The origin of the Nauts, as they’re often called, takes the origin of another very famous comic-book quartet and turns it upside down. Lorenzo “Lucky” Vega, super-rich super-science genius and the smartest kid in the world, takes his three best friends out for a submarine ride to test an experimental technology that catalogues the sounds made by marine life. While they’re out there, they discover something that has never been recorded before--because it belongs to no ocean on Earth! It captures them and tries to transform them into the vanguard of an alien invasion. The intervention of an alien female (whom we’ll be meeting in the future) saves the boys, leaving them still human but super-powered--and making them the only thing that can save mankind from conquest by oceanic beings from another world. (Meanwhile, Olympic gymnast Travis Roykirk is battling the same invasion, a battle that will result in his becoming the World Champion.) Lucky’s brilliance and the four friends’ powers make them the explorers, discoverers, and protectors of Earth’s future; the world’s leading super-science heroes and pillars of the superhuman community. These four boys are the pioneers of everything that is “super”.

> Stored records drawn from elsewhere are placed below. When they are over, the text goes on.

(** * PollManager: poll registry, pending answers, reconciliation and replay

    A shallow embedding of [td/telegram/PollManager.cpp].  The manager is an
    actor: every public method runs to completion before the next one starts,
    so each method is a function from the manager's state to an outcome
    (a new state, or a crash when a [CHECK] or [LOG(FATAL)] fires).  Calls
    into collaborators (promises, binlog, key-value store, network queries,
    message notifications) are recorded, in program order, in a trace. *)

From Stdlib Require Import ZArith Lia Bool.
From stdpp Require Import gmap strings list fin_maps pretty.

Local Open Scope Z_scope.

(** ** Machine integers *)

(** Fixed-width integers are values of [Z]; where the code computes with
    them the wrap-around is written out ([uint64], [int32]; the overflow of
    a signed addition, undefined in C++, is taken to wrap). *)

Definition uint64 (z : Z) : Z := z mod 2 ^ 64.
Definition int32 (z : Z) : Z := (z + 2 ^ 31) mod 2 ^ 32 - 2 ^ 31.
Definition INT32_MIN : Z := - 2 ^ 31.

(** [static_cast<size_t>(x)] of a signed integer on a 64-bit target. *)
Definition to_size_t (z : Z) : Z := z mod 2 ^ 64.

(** The values of an [int32]. *)
Definition is_int32 (z : Z) : Prop := - 2 ^ 31 <= z < 2 ^ 31.

(** [static_cast<int32>(b)] of a [bool]. *)
Definition bool_to_int32 (b : bool) : Z := if b then 1 else 0.

(** ** Outcomes: a method either returns or terminates the process *)

Inductive Failure :=
| CHECK_failed (line : nat)
| LOG_FATAL (line : nat).

Inductive Outcome (A : Type) :=
| Done (a : A)
| Crashed (f : Failure).
Arguments Done {A} a.
Arguments Crashed {A} f.

#[global] Instance Outcome_ret : MRet Outcome := fun A a => Done a.
#[global] Instance Outcome_bind : MBind Outcome := fun A B k m =>
  match m with
  | Done a => k a
  | Crashed f => Crashed f
  end.

(** [CHECK(cond)] at a given source line. *)
Definition CHECK (cond : bool) (line : nat) : Outcome unit :=
  if cond then Done tt else Crashed (CHECK_failed line).

(** ** Data model *)

Abbreviation PollId := Z (only parsing).
Abbreviation DialogId := Z (only parsing).
Abbreviation MessageId := Z (only parsing).
Abbreviation FullMessageId := (DialogId * MessageId)%type (only parsing).

Definition get_dialog_id (full_message_id : FullMessageId) : DialogId :=
  fst full_message_id.

Record PollOption := mkPollOption {
  text : string;
  data : string;
  voter_count : Z;
  is_chosen : bool
}.

Record Poll := mkPoll {
  question : string;
  options : list PollOption;
  total_voter_count : Z;
  is_closed : bool
}.

(** A default-constructed [PollOption] / [Poll] (as [make_unique<Poll>()]). *)
Definition PollOption_new : PollOption := mkPollOption "" "" 0 false.
Definition Poll_new : Poll := mkPoll "" [] 0 false.

(** [Status::Error(code, message)]. *)
Record Status := mkStatus { code : Z; message : string }.

(** [Result<Unit>]. *)
Inductive ResultUnit :=
| ROk
| RError (status : Status).

Definition is_error (r : ResultUnit) : bool :=
  match r with ROk => false | RError _ => true end.
Definition is_ok (r : ResultUnit) : bool := negb (is_error r).

(** A [Promise<Unit>]: either the empty promise produced by [Auto()] or a
    caller's completion, identified by a number. *)
Inductive Promise :=
| Auto
| Callback (id : Z).

(** A [NetQueryRef]; [None] is the empty reference [NetQueryRef()]. *)
Abbreviation NetQueryRef := (option Z) (only parsing).

(** Modelled from the spec: the per-poll pending answer (declared in
    PollManager.h, which is not among the sources).  The spec gives its
    fields; the zero defaults of [generation_] and [logevent_id_] are what
    [do_set_poll_answer] tests on a freshly created entry. *)
Record PendingPollAnswer := mkPending {
  options_ : list string;
  promises_ : list Promise;
  generation_ : Z;
  logevent_id_ : Z;
  query_ref_ : NetQueryRef
}.

Definition PendingPollAnswer_new : PendingPollAnswer := mkPending [] [] 0 0 None.

Record SetPollAnswerLogEvent := mkLogEvent {
  le_poll_id_ : PollId;
  le_full_message_id_ : FullMessageId;
  le_options_ : list string
}.

(** [LogEvent::HandlerType], as far as this file distinguishes it. *)
Inductive HandlerType :=
| SetPollAnswer
| OtherHandler (type : Z).

Record BinlogEvent := mkBinlogEvent {
  id_ : Z;
  type_ : HandlerType;
  data_ : string
}.

(** The server's objects ([telegram_api::poll], [pollAnswer],
    [pollResults], [pollAnswerVoters]). *)
Record telegram_api_pollAnswer := mkPollAnswer {
  text_ : string;
  option_ : string
}.

Record telegram_api_poll := mkServerPoll {
  poll_id_ : Z;
  poll_flags_ : Z;
  question_ : string;
  answers_ : list telegram_api_pollAnswer
}.

Record telegram_api_pollAnswerVoters := mkVoters {
  voters_flags_ : Z;
  voters_option_ : string;
  voters_ : Z
}.

Record telegram_api_pollResults := mkPollResults {
  results_flags_ : Z;
  results_ : list telegram_api_pollAnswerVoters;
  total_voters_ : Z
}.

(** The client-visible objects ([td_api::pollOption], [td_api::poll]). *)
Record td_api_pollOption := mkApiOption {
  api_text : string;
  api_voter_count : Z;
  api_is_chosen : bool
}.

The Environauts are so famous and so popular that in the Quantum Comics world you can’t turn on your TV or computer, or open a magazine or look at a newspaper, without seeing, hearing, or reading something about them. And going out in public? Remember how the Beatles couldn’t do a thing without being swarmed by screaming girls? Imagine mobs of screaming girls and guys hurling themselves at you wherever you go. It can make the business of saving the world even more complicated than you’d expect.
This group shot is the result of my latest tinkering with the team uniform. As you can see, the Nauts wear the same suit in individual colors with individual symbols as well as a team symbol. (There’s also an equally sleek-looking “dress” version of the suits, which I’ll have to show you sometime.) Earth’s greatest heroes are (from left to right) openly gay, biracial Lionel Marshall, aka The Stone, who can transform his body into super-strong, invulnerable living marble; Roger Blaisdell, aka Aquarius, who becomes a figure of living liquid and does all manner of watery power stunts; team leader Lucky Vega, aka Lucky Star, with the power to become a body of living plasma, as in a neon sign or the Sun; and Roger’s big brother Warren “Trey” Blaisdell III, aka Cirrus, who becomes a body of living water vapor and charged particles, a human storm system that can produce all sorts of weather effects. The powers of the Environauts are meant to reflect the spheres of the natural environment through which life has evolved. Life as we know it began in the ocean and moved onto the land, certain creatures took to the sky, and man has uniquely begun to reach into space. So the Nauts are figures of Ocean (Aquarius), Land (The Stone), Sky (Cirrus), and Space (Lucky Star).
We’ll have individual posts for each of the Environauts in weeks to come. In the meantime, let’s hear it for the boys.